Malperfusion syndromes need a prompt diagnosis and quick treatment. Minimally invasive endovascular techniques offer an appealing approach to avoid further interventions in poor surgical candidates. The delayed nature of the spinal cord injury made the diagnosis easy in the present patient because she was conscious; therefore, diagnostic evaluation with CT and MRI scans was quickly performed, and immediate therapeutic acts were undertaken.
Aortic fenestration is a technique to rapidly reverse malperfusion [4, 5]. Creating a hole in the dissection flap allows outflow from the false lumen, which is usually at a higher pressure than the true lumen. The equalization of pressure gradients decompresses the false channel and relieves the obstruction of branch vessels. Surgical fenestration can be achieved through a retroperitoneal approach, thus avoiding a thoracotomy and reducing the surgical effect, but abdominal aortic cross-clamping is still required. Percutaneous fenestration has been reported to be as effective in restoring peripheral blood flow and could be safer in critically ill, hemodynamically unstable patients.

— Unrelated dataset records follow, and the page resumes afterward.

(** C9. A model built by the constructor without argument and changed only
    by [add] has [numlineshapes = len(lineshapes)], each [add] appending its
    lineshape and adding one to the counter; the constructor given a list
    sets the counter to 0 whatever the list, so the counter differs from
    the length of a non-empty list, and [fsum] and [getfreqs], which loop
    over [range(numlineshapes)], return the empty sum 0 and the empty array
    there. *)
Theorem counter_invariant :
  (forall adds : list nat,
      let m := fold_left add adds SpectralModel_new in
      numlineshapes m = length (lineshapes m) /\ lineshapes m = adds) /\
  (forall (m : SpectralModel) (l : nat),
      lineshapes (add m l) = lineshapes m ++ [l] /\
      numlineshapes (add m l) = numlineshapes m + 1) /\
  (forall ls : list nat,
      numlineshapes (SpectralModel_init ls) = 0 /\
      lineshapes (SpectralModel_init ls) = ls /\
      (ls <> [] ->
       numlineshapes (SpectralModel_init ls) <> length (lineshapes (SpectralModel_init ls)))) /\
  (forall (ls : list nat) (h : heap),
      fsum (SpectralModel_init ls) h = (Ok (PyInt 0), h) /\
      getfreqs (SpectralModel_init ls) h = (Ok [], h)).
Proof.
  split; [|split; [|split]].
  - intros adds m. subst m.
    destruct (fold_add_spec adds SpectralModel_new) as [E1 E2].
    rewrite E1, E2. simpl. done.
  - intros m l. split; reflexivity.
  - intros ls. split; [reflexivity | split; [reflexivity |]].
    simpl. destruct ls; [congruence | simpl; lia].
  - intros ls h. split; reflexivity.
Qed.

(** ** The lineshape methods *)

Lemma call_unfold (K : Kernel) (l : nat) (w : list spec_float) (h : heap) (o : Lineshape.t) :
  objs h !! l = Some o ->
  call K l w h =
  match Lineshape.cls o with
  | Debye => Debye_call o w h
  | DHO => DHO_call o w h
  | BrendelDHO => BrendelDHO_call K l o w h
  | DistributionOfDebye => (Raise TypeError, h)
  | StretchedExp => StretchedExp_call K o w h
  | PowerLawDebye => PowerLawDebye_call K o w h
  | ColeCole => ColeCole_call o w h
  | VanVleck => VanVleck_call o w h
  | Gaussian => Gaussian_call o w h
  | constant => constant_call o w h
  end.
Proof.
  intros E. unfold call, bind, get_obj. rewrite E. by destruct (Lineshape.cls o).
Qed.

Lemma call_dangling (K : Kernel) (l : nat) (w : list spec_float) (h : heap) :
  objs h !! l = None -> call K l w h = (Raise SystemError, h).
Proof. intros E. unfold call, bind, get_obj. by rewrite E. Qed.
Lemma C6_witness :
  parseCommand sampleParse "cmd --a -b x" =
    Ok [part Command "cmd" false false; part Argument "--a" true false;
        part Argument "-b" false true; part Argument "x" false false] /\
  (widthOf flagsPlain < len "cmd --a -b x")%Z /\
  flagsOf flagsPlain = true /\
  exists st lines,
    visits ansiChalk 5 "  " true true
      [part Command "cmd" false false; part Argument "--a" true false;
       part Argument "-b" false true; part Argument "x" false false] 2 st /\
    prettifyCommand ansiChalk sampleParse "cmd --a -b x" flagsPlain = join newline lines /\
    (truthy (trim (currentLine st)) = true ->
     exists tail after,
       lines = result st ++ (currentLine st +++ continuation) :: ("  " +++ "-b" +++ tail) :: after).
Proof.
  split; [reflexivity|]. split; [reflexivity|]. split; [reflexivity|].
  destruct (C6_flags_on_new_line ansiChalk sampleParse "cmd --a -b x" flagsPlain
              [part Command "cmd" false false; part Argument "--a" true false;
               part Argument "-b" false true; part Argument "x" false false]
              2 (part Argument "-b" false true) eq_refl eq_refl eq_refl eq_refl eq_refl)
    as [st [lines [Hvisit [Hpretty [Hown _]]]]].
  exists st, lines. split; [exact Hvisit|]. split; [exact Hpretty|].
  intros Hvisible. now apply Hown.
Defined.

(** C6 as the specification states it fails on a command that starts with an
    option: the current line is empty when the loop reaches [--a], so the
    option is appended after a space, on the first line of the output; no
    line starts with the indent followed by [--a]. *)
Lemma C6_counterexample :
  (widthOf flagsPlain < len "--a --b --c --d")%Z /\
  prettifyCommand plainChalk sampleParse "--a --b --c --d" flagsPlain =
    join newline [" --a" +++ continuation; "  --b" +++ continuation;
                  "  --c" +++ continuation; "  --d"] /\
  ~ onOwnLine "  " "--a" [" --a" +++ continuation; "  --b" +++ continuation;
                          "  --c" +++ continuation; "  --d"].
Proof.
  split; [reflexivity|]. split; [reflexivity|].
  intros [before [previous [tail [after H]]]].
  destruct before as [|l1 [|l2 [|l3 [|l4 before]]]]; simpl in H;
    try discriminate H; try (injection H; intros; discriminate).
  destruct before; discriminate H.
Qed.

(** ** Without colours *)

Lemma layoutLoop_plain (chalk chalk' : Chalk) (maxWidth : Z) (indent : string)
    (flagsOnNewLine : bool) (parts : list CommandPart) (n : nat) (c : nat * LayoutState) :
  layoutLoop chalk maxWidth indent flagsOnNewLine true parts n c =
  layoutLoop chalk' maxWidth indent flagsOnNewLine true parts n c.
Proof.
  revert c; induction n as [|n IH]; intros c; [reflexivity|].
  cbn [layoutLoop]. destruct (fst c <? List.length parts); [|reflexivity].
  rewrite IH. reflexivity.
Qed.

Lemma join_built (P : string -> Prop) (sep : string) (lines : list string) :
  P "" -> P sep -> (forall a b, P a -> P b -> P (a +++ b)) ->
  Forall P lines -> P (join sep lines).
Proof.
  intros Hempty Hsep Happ. induction 1 as [|l lines Hl Hlines IH]; [exact Hempty|].
  destruct lines as [|l' lines]; [exact Hl|].
  change (P (l +++ sep +++ join sep (l' :: lines))). auto.
Qed.

Lemma finalLines_built (P : string -> Prop) (st : LayoutState) :
  built P st -> Forall P (finalLines st).
Proof.
  intros [Hres Hcur]. unfold finalLines. destruct (truthy (currentLine st)); [|exact Hres].
  apply Forall_app. split; [exact Hres|]. now constructor.
Qed.

(** C7. With [disableColors], [prettifyCommand] never calls a styling
    function of [chalk]: its result is the same for every [chalk].  Every code
    unit of the result comes from the command, from the value of a part, from
    the indent, or is a space, a backslash or a newline; so the result holds
    no escape character when the command, the values of the parts and the
    indent hold none. *)
Theorem C7_no_styling_without_colours
    (chalk : Chalk) (parse : Tokenizer) (command : string) (options : PrettifyOptions) :
  disableColors options = Some true ->
  (forall chalk',
     prettifyCommand chalk' parse command options =
     prettifyCommand chalk parse command options) /\
  (forall c, In c (chars (prettifyCommand chalk parse command options)) ->
             plainSource parse command options c) /\
  (~ In escape (chars command) ->
   ~ In escape (chars (indentOf options)) ->
   (forall parts p, parseCommand parse command = Ok parts -> In p parts ->
                    ~ In escape (chars (value p))) ->
   ~ In escape (chars (prettifyCommand chalk parse command options))).
Proof.
  intros Hplain.
  assert (Hsource : forall c, In c (chars (prettifyCommand chalk parse command options)) ->
                              plainSource parse command options c).
  { unfold prettifyCommand. rewrite Hplain. cbn [withDefault].
    destruct (parseCommand parse command) as [parts|error] eqn:Hparse; simpl;
      [|intros c Hc; now left].
    destruct (List.length parts =? 0); [intros c Hc; now left|].
    destruct (len command <=? withDefault 80 (maxWidth options))%Z;
      [intros c Hc; now left|].
    set (P := fun s : string => forall c, In c (chars s) -> plainSource parse command options c).
    assert (Happ : forall a b, P a -> P b -> P (a +++ b)).
    { intros a b Ha Hb c Hc. rewrite chars_append in Hc.
      apply in_app_or in Hc as [Hc | Hc]; auto. }
    assert (Hempty : P "") by (intros c []).
    assert (Hspace : P " ").
    { intros c [<- | []]. right; right; right; now left. }
    assert (Hcont : P continuation).
    { intros c [<- | [<- | []]]; right; right; right; [now left | right; now left]. }
    assert (Hnl : P newline).
    { intros c [<- | []]. right; right; right; right; now right. }
    assert (Hind : P (withDefault "  " (indent options))).
    { intros c Hc. right; right; now left. }
    apply (join_built P); auto. apply finalLines_built.
    apply (loop_built chalk _ _ _ true parts P); auto.
    - intros q Hq c Hc. right; left. now exists parts, q.
    - split; [constructor | exact Hempty]. }
  split; [|split; [exact Hsource|]].
  - intros chalk'. unfold prettifyCommand. rewrite Hplain. cbn [withDefault].
    destruct (parseCommand parse command) as [parts|error]; simpl; [|reflexivity].
    destruct (List.length parts =? 0); [reflexivity|].
    destruct (len command <=? withDefault 80 (maxWidth options))%Z; [reflexivity|].
    now rewrite (layoutLoop_plain chalk' chalk).
  - intros Hcommand Hindent Hvalues Hin.
    destruct (Hsource escape Hin) as [H | [[parts [p [Hparse [Hp H]]]] | [H | [H | [H | H]]]]];
      try discriminate H; try contradiction.
    now apply (Hvalues parts p).
Qed.
(** The stem of a name that is not empty is not empty. *)
Lemma stem_nonempty p : name p <> "" -> stem p <> "".
Proof.
  intros Hname. unfold stem, suffix.
  assert (Hlen : (0 < String.length (name p))%nat)
    by (destruct (name p); simpl; [congruence | lia]).
  destruct (rfind_dot (name p)) as [i|] eqn:Hdot.
  - pose proof (rfind_dot_lt _ _ Hdot).
    destruct (_ && _) eqn:Htest.
    + apply andb_true_iff in Htest as [Hpos _]. apply Nat.ltb_lt in Hpos.
      rewrite length_drop. apply take_nonempty; [lia | assumption].
    + simpl. apply take_nonempty; [lia | assumption].
  - simpl. apply take_nonempty; [lia | assumption].
Qed.

(** A path made by [with_suffix] has the suffix it was given, for a
    suffix that is a dot and then some characters other than dots. *)
Lemma suffix_with_suffix p ext q :
  ext <> "" -> rfind_dot ext = None ->
  with_suffix p (String "." ext) = inr q ->
  suffix q = String "." ext.
Proof.
  intros Hext Hnodot. unfold with_suffix.
  destruct (String.eqb (name p) "") eqn:Hempty; [discriminate|].
  intros [= <-]. apply String.eqb_neq in Hempty.
  pose proof (stem_nonempty p Hempty) as Hstem.
  unfold suffix. cbn [name].
  rewrite (rfind_dot_append _ _ Hnodot), length_app_str. cbn [String.length].
  assert (Hs : (0 < String.length (stem p))%nat)
    by (destruct (stem p); simpl; [congruence | lia]).
  assert (He : (0 < String.length ext)%nat)
    by (destruct ext; simpl; [congruence | lia]).
  replace (0 <? String.length (stem p))%nat with true
    by (symmetry; now apply Nat.ltb_lt).
  replace (String.length (stem p)
           <? String.length (stem p) + S (String.length ext) - 1)%nat with true
    by (symmetry; apply Nat.ltb_lt; lia).
  apply drop_app.
Qed.

End PyPathFacts.

(* ===================================================================== *)
(** ** The handler: the output, the scenarios and the progress *)
(* ===================================================================== *)

Section OutputFacts.

Context `{Externals}.
Variable bccaq_variables : gset string.
Variable set_order : gset string -> list string.
Variable process : Process.

(** C3.  In every run of the handler that returns, the output that is
    written is determined by the [output_format] input alone.  The run
    ends with the calls that write the output, and before them nothing
    of the output is written (the scenarios make no call that writes a
    table, a text or an archive, and the joining is calls of [concat]
    only).  When [output_format] is ["csv"], the last calls write the
    CSV file (suffix [.csv]), the metadata text file (next to the CSV
    file, named after it with [_metadata.txt]) and one zip archive of
    exactly these two files, and the archive is the output of the
    response.  For any other value, ["netcdf"] among them, the one call
    that writes the output writes a NetCDF file, which is the output of
    the response and whose path has the suffix [.nc]. *)
Theorem output_format_alone inputs st response st' :
  ensemble_common_handler bccaq_variables set_order process inputs st
  = (inr response, st') ->
  exists output_format scenarios joining ensemble written,
    literal_of inputs "output_format" = Some output_format
    /\ trace st' = trace st ++ scenarios ++ joining ++ written ++ [log_finished]
    /\ forallb (fun ev => negb (is_output_call ev)) scenarios = true
    /\ (forall ev, In ev joining ->
          exists ensembles rcps, ev = Call_concat ensembles "rcp" rcps)
    /\ if String.eqb output_format "csv" then
         exists df metadata ensemble_csv metadata_file,
           written = [ Call_dataset_to_dataframe ensemble;
                       Call_to_csv df ensemble_csv;
                       Call_format_metadata ensemble;
                       Call_write_text metadata_file metadata;
                       Call_zip_files (output response)
                         [metadata_file; ensemble_csv] ]
           /\ PyPath.suffix ensemble_csv = ".csv"
           /\ parent metadata_file = parent ensemble_csv
           /\ name metadata_file = PyPath.stem ensemble_csv +:+ "_metadata.txt"
       else
         written = [Call_dataset_to_netcdf ensemble (output response)]
         /\ PyPath.suffix (output response) = ".nc".
Proof.
  intros Hrun.
  destruct (handler_completed _ _ _ _ _ _ _ Hrun)
    as (evs & Ht & plan & runs & last & ensemble & written & Hplan & _
        & Hall & _ & _ & (basename & Hbase & Hwritten) & ->).
  destruct Hplan as (_ & _ & _ & _ & (output_format & Hformat & Hcsv) & _).
  exists output_format,
    ([log_started (length (rp_rcps plan))] ++ flat_map (scenario_events plan) runs),
    (concat_events (rp_rcps plan) (map scenario_ensemble runs)),
    ensemble, written.
  split; [exact Hformat|].
  split; [rewrite Ht, <- !app_assoc; reflexivity|].
  split; [rewrite forallb_app, (proj2 (scenarios_balance _ _ _ plan runs Hall));
          reflexivity|].
  split.
  { unfold concat_events. destruct (1 <? _)%nat; [|intros ev []].
    intros ev [<-|[]]. eauto. }
  rewrite <- Hcsv. destruct (rp_csv plan).
  - destruct Hwritten as (df & metadata & ensemble_csv & Hwith & Hzip & ->).
    exists df, metadata, ensemble_csv,
      (PyPath.sibling basename (PyPath.stem ensemble_csv +:+ "_metadata.txt")).
    split; [reflexivity|].
    split; [apply (PyPathFacts.suffix_with_suffix basename "csv");
            [discriminate | reflexivity | exact Hwith]|].
    split; [|reflexivity].
    unfold PyPath.with_suffix in Hwith.
    destruct (String.eqb (name basename) ""); [discriminate|].
    injection Hwith as <-. reflexivity.
  - destruct Hwritten as [Hwith ->]. split; [reflexivity|].
    apply (PyPathFacts.suffix_with_suffix basename "nc");
      [discriminate | reflexivity | exact Hwith].
Qed.

Lemma last_mapped {A B} (f : A -> B) (l : list A) x :
  List.last (map Some l) None = Some x ->
  In x l /\ List.last (map Some (map f l)) None = Some (f x).
Proof.
  induction l as [|a l IH]; [discriminate|]. destruct l as [|b l].
  - intros [= <-]. split; [now left | reflexivity].
  - intros Hlast. destruct (IH Hlast) as [Hin Hf]. split; [now right | exact Hf].
Qed.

The importance of hemodynamic manipulation, especially in preoperative hypertensive patients, has been highlighted by the Mount Sinai group [6]. In our report, neurologic complications and acute renal failure appeared on postoperative day 3 after a period of moderate hypotension. Several pairs of segmental arteries from T3 to L1 were arising from the false lumen with an already reduced blood flow. We theorize that the relatively low mean arterial pressure in a chronic hypertensive patient might have been the precipitating factor leading to a critically low spinal cord perfusion.
The perioperative role of CSF drainage is well established in thoracic and thoracoabdominal aortic surgery [7]; in addition, it has been reported that CSF drainage may help reverse delayed-onset neurologic deficits [8].
In conclusion, delayed spinal cord ischemia after aortic dissection caused by an IABP is a rare complication that mandates immediate performance of the standard diagnostic procedures and careful management of the arterial pressure. Endovascular balloon fenestration associated with CSF drainage is an attractive technique in critical patients with renal and spinal cord ischemia because of its ability to quickly relieve malperfusion syndrome.